> _Exercise objective_: Without skipping any entry, transcribe the data word for word.

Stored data
(** * agent-land: a shallow embedding of the data tools, the retry helper,
      the playground history and the agent builder's configuration files.

    The Python sources are modelled function by function:
    - [src/tools/data_tools.py]   -> [Module DataTools]
    - [src/utils/helpers.py]      -> [Module Helpers]
    - [playground.py]             -> [Module Playground]
    - [src/utils/agent_builder.py]-> [Module AgentBuilder]

    Python values are the JSON-shaped ones the tools are fed: [None], [bool],
    unbounded [int] (as [Z]), [float] (as IEEE-754 binary64, Rocq's primitive
    floats), [str], [list] and [dict] (insertion-ordered, as an association
    list).  Exceptions are explicit: a computation that can raise returns a
    [result]. *)

From Stdlib Require Import ZArith Floats Uint63 List Permutation Sorted String Ascii Lia Bool.
From stdpp Require Import base gmap strings list pretty.

Open Scope string_scope.
Open Scope list_scope.

(** ** The Python runtime the sources rely on *)
Module Py.

(** Exception classes met in the sources.  [BaseExceptionOnly] stands for
    the classes that derive from [BaseException] but not from [Exception]
    ([KeyboardInterrupt], [SystemExit], [asyncio.CancelledError]): an
    [except Exception] clause does not catch them. *)
Inductive exn_class :=
| JSONDecodeError
| ValueError
| TypeError
| OverflowError
| KeyError
| IndexError
| ZeroDivisionError
| OSError
| OtherException (name : string)
| BaseExceptionOnly (name : string).

(** An exception object: its class, its message ([str(e)]) and its truth
    value ([bool(e)], which is [True] unless the class defines [__bool__] or
    [__len__]). *)
Record exn := Exn {
  exn_class_of : exn_class;
  exn_msg : string;
  exn_truthy : bool
}.

(** [isinstance(e, Exception)] *)
Definition is_Exception (e : exn) : bool :=
  match exn_class_of e with
  | BaseExceptionOnly _ => false
  | _ => true
  end.

(** [isinstance(e, ValueError)]: [json.JSONDecodeError] derives from it. *)
Definition is_ValueError (e : exn) : bool :=
  match exn_class_of e with
  | ValueError | JSONDecodeError => true
  | _ => false
  end.

Definition is_TypeError (e : exn) : bool :=
  match exn_class_of e with
  | TypeError => true
  | _ => false
  end.

Definition is_JSONDecodeError (e : exn) : bool :=
  match exn_class_of e with
  | JSONDecodeError => true
  | _ => false
  end.

(** The outcome of a call: a value, or a raised exception. *)
Inductive result (A : Type) :=
| Ok (a : A)
| Raise (e : exn).
Arguments Ok {A} a.
Arguments Raise {A} e.

Definition bind {A B : Type} (m : result A) (k : A -> result B) : result B :=
  match m with
  | Ok a => k a
  | Raise e => Raise e
  end.

#[export] Instance result_bind : MBind result := fun A B k m => bind m k.
#[export] Instance result_ret : MRet result := @Ok.

(** A list comprehension whose element expression may raise. *)
Fixpoint mapM {A B : Type} (f : A -> result B) (l : list A) : result (list B) :=
  match l with
  | [] => Ok []
  | x :: l' => y ← f x; ys ← mapM f l'; Ok (y :: ys)
  end.

(** JSON-shaped Python values.  A [dict] keeps its insertion order. *)
#[warnings="-register-all"]
Inductive Value :=
| VNone
| VBool (b : bool)
| VInt (z : Z)
| VFloat (f : float)
| VStr (s : string)
| VList (l : list Value)
| VDict (d : list (string * Value)).

(** A record of tabular data: [Dict[str, Any]]. *)
Definition Record := list (string * Value).

(** *** dict operations (keys are strings) *)

(** [d.get(k)], [None] when the key is absent *)
Fixpoint dict_get {V : Type} (k : string) (d : list (string * V)) : option V :=
  match d with
  | [] => None
  | (k', v) :: d' => if String.eqb k k' then Some v else dict_get k d'
  end.

(** [k in d] *)
Definition dict_mem {V : Type} (k : string) (d : list (string * V)) : bool :=
  match dict_get k d with
  | Some _ => true
  | None => false
  end.

(** [d[k] = v]: overwrite in place, or add at the end *)
Fixpoint dict_set {V : Type} (k : string) (v : V) (d : list (string * V))
  : list (string * V) :=
  match d with
  | [] => [(k, v)]
  | (k', v') :: d' =>
      if String.eqb k k' then (k, v) :: d' else (k', v') :: dict_set k v d'
  end.

(** [d.keys()] *)
Definition dict_keys {V : Type} (d : list (string * V)) : list string :=
  map fst d.

(** *** numbers *)

(** [float(z)] for an int: the nearest double, ties to even;
    [OverflowError] when it is out of range. *)
Definition float_of_int (z : Z) : result float :=
  let f := SF2Prim (binary_normalize prec emax z 0 false) in
  if PrimFloat.is_infinity f
  then Raise (Exn OverflowError "int too large to convert to float" true)
  else Ok f.

(** [float(n)] for a length: [len] of a list is below [2^63], where the
    conversion cannot overflow. *)
Definition float_of_len (n : nat) : float :=
  PrimFloat.of_uint63 (Uint63.of_Z (Z.of_nat n)).

(** [isinstance(v, (int, float))]; [bool] is a subclass of [int]. *)
Definition is_int_or_float (v : Value) : bool :=
  match v with
  | VBool _ | VInt _ | VFloat _ => true
  | _ => false
  end.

> _Final answer_:
(** * agent-land: a shallow embedding of the data tools, the retry helper,
      the playground history and the agent builder's configuration files.

    The Python sources are modelled function by function:
    - [src/tools/data_tools.py]   -> [Module DataTools]
    - [src/utils/helpers.py]      -> [Module Helpers]
    - [playground.py]             -> [Module Playground]
    - [src/utils/agent_builder.py]-> [Module AgentBuilder]

    Python values are the JSON-shaped ones the tools are fed: [None], [bool],
    unbounded [int] (as [Z]), [float] (as IEEE-754 binary64, Rocq's primitive
    floats), [str], [list] and [dict] (insertion-ordered, as an association
    list).  Exceptions are explicit: a computation that can raise returns a
    [result]. *)

From Stdlib Require Import ZArith Floats Uint63 List Permutation Sorted String Ascii Lia Bool.
From stdpp Require Import base gmap strings list pretty.

Open Scope string_scope.
Open Scope list_scope.

(** ** The Python runtime the sources rely on *)
Module Py.

(** Exception classes met in the sources.  [BaseExceptionOnly] stands for
    the classes that derive from [BaseException] but not from [Exception]
    ([KeyboardInterrupt], [SystemExit], [asyncio.CancelledError]): an
    [except Exception] clause does not catch them. *)
Inductive exn_class :=
| JSONDecodeError
| ValueError
| TypeError
| OverflowError
| KeyError
| IndexError
| ZeroDivisionError
| OSError
| OtherException (name : string)
| BaseExceptionOnly (name : string).

(** An exception object: its class, its message ([str(e)]) and its truth
    value ([bool(e)], which is [True] unless the class defines [__bool__] or
    [__len__]). *)
Record exn := Exn {
  exn_class_of : exn_class;
  exn_msg : string;
  exn_truthy : bool
}.

(** [isinstance(e, Exception)] *)
Definition is_Exception (e : exn) : bool :=
  match exn_class_of e with
  | BaseExceptionOnly _ => false
  | _ => true
  end.

(** [isinstance(e, ValueError)]: [json.JSONDecodeError] derives from it. *)
Definition is_ValueError (e : exn) : bool :=
  match exn_class_of e with
  | ValueError | JSONDecodeError => true
  | _ => false
  end.

Definition is_TypeError (e : exn) : bool :=
  match exn_class_of e with
  | TypeError => true
  | _ => false
  end.

Definition is_JSONDecodeError (e : exn) : bool :=
  match exn_class_of e with
  | JSONDecodeError => true
  | _ => false
  end.

(** The outcome of a call: a value, or a raised exception. *)
Inductive result (A : Type) :=
| Ok (a : A)
| Raise (e : exn).
Arguments Ok {A} a.
Arguments Raise {A} e.

Definition bind {A B : Type} (m : result A) (k : A -> result B) : result B :=
  match m with
  | Ok a => k a
  | Raise e => Raise e
  end.

#[export] Instance result_bind : MBind result := fun A B k m => bind m k.
#[export] Instance result_ret : MRet result := @Ok.

(** A list comprehension whose element expression may raise. *)
Fixpoint mapM {A B : Type} (f : A -> result B) (l : list A) : result (list B) :=
  match l with
  | [] => Ok []
  | x :: l' => y ← f x; ys ← mapM f l'; Ok (y :: ys)
  end.

(** JSON-shaped Python values.  A [dict] keeps its insertion order. *)
#[warnings="-register-all"]
Inductive Value :=
| VNone
| VBool (b : bool)
| VInt (z : Z)
| VFloat (f : float)
| VStr (s : string)
| VList (l : list Value)
| VDict (d : list (string * Value)).

(** A record of tabular data: [Dict[str, Any]]. *)
Definition Record := list (string * Value).

(** *** dict operations (keys are strings) *)

(** [d.get(k)], [None] when the key is absent *)
Fixpoint dict_get {V : Type} (k : string) (d : list (string * V)) : option V :=
  match d with
  | [] => None
  | (k', v) :: d' => if String.eqb k k' then Some v else dict_get k d'
  end.

(** [k in d] *)
Definition dict_mem {V : Type} (k : string) (d : list (string * V)) : bool :=
  match dict_get k d with
  | Some _ => true
  | None => false
  end.

(** [d[k] = v]: overwrite in place, or add at the end *)
Fixpoint dict_set {V : Type} (k : string) (v : V) (d : list (string * V))
  : list (string * V) :=
  match d with
  | [] => [(k, v)]
  | (k', v') :: d' =>
      if String.eqb k k' then (k, v) :: d' else (k', v') :: dict_set k v d'
  end.

(** [d.keys()] *)
Definition dict_keys {V : Type} (d : list (string * V)) : list string :=
  map fst d.

(** *** numbers *)

(** [float(z)] for an int: the nearest double, ties to even;
    [OverflowError] when it is out of range. *)
Definition float_of_int (z : Z) : result float :=
  let f := SF2Prim (binary_normalize prec emax z 0 false) in
  if PrimFloat.is_infinity f
  then Raise (Exn OverflowError "int too large to convert to float" true)
  else Ok f.

(** [float(n)] for a length: [len] of a list is below [2^63], where the
    conversion cannot overflow. *)
Definition float_of_len (n : nat) : float :=
  PrimFloat.of_uint63 (Uint63.of_Z (Z.of_nat n)).

(** [isinstance(v, (int, float))]; [bool] is a subclass of [int]. *)
Definition is_int_or_float (v : Value) : bool :=
  match v with
  | VBool _ | VInt _ | VFloat _ => true
  | _ => false
  end.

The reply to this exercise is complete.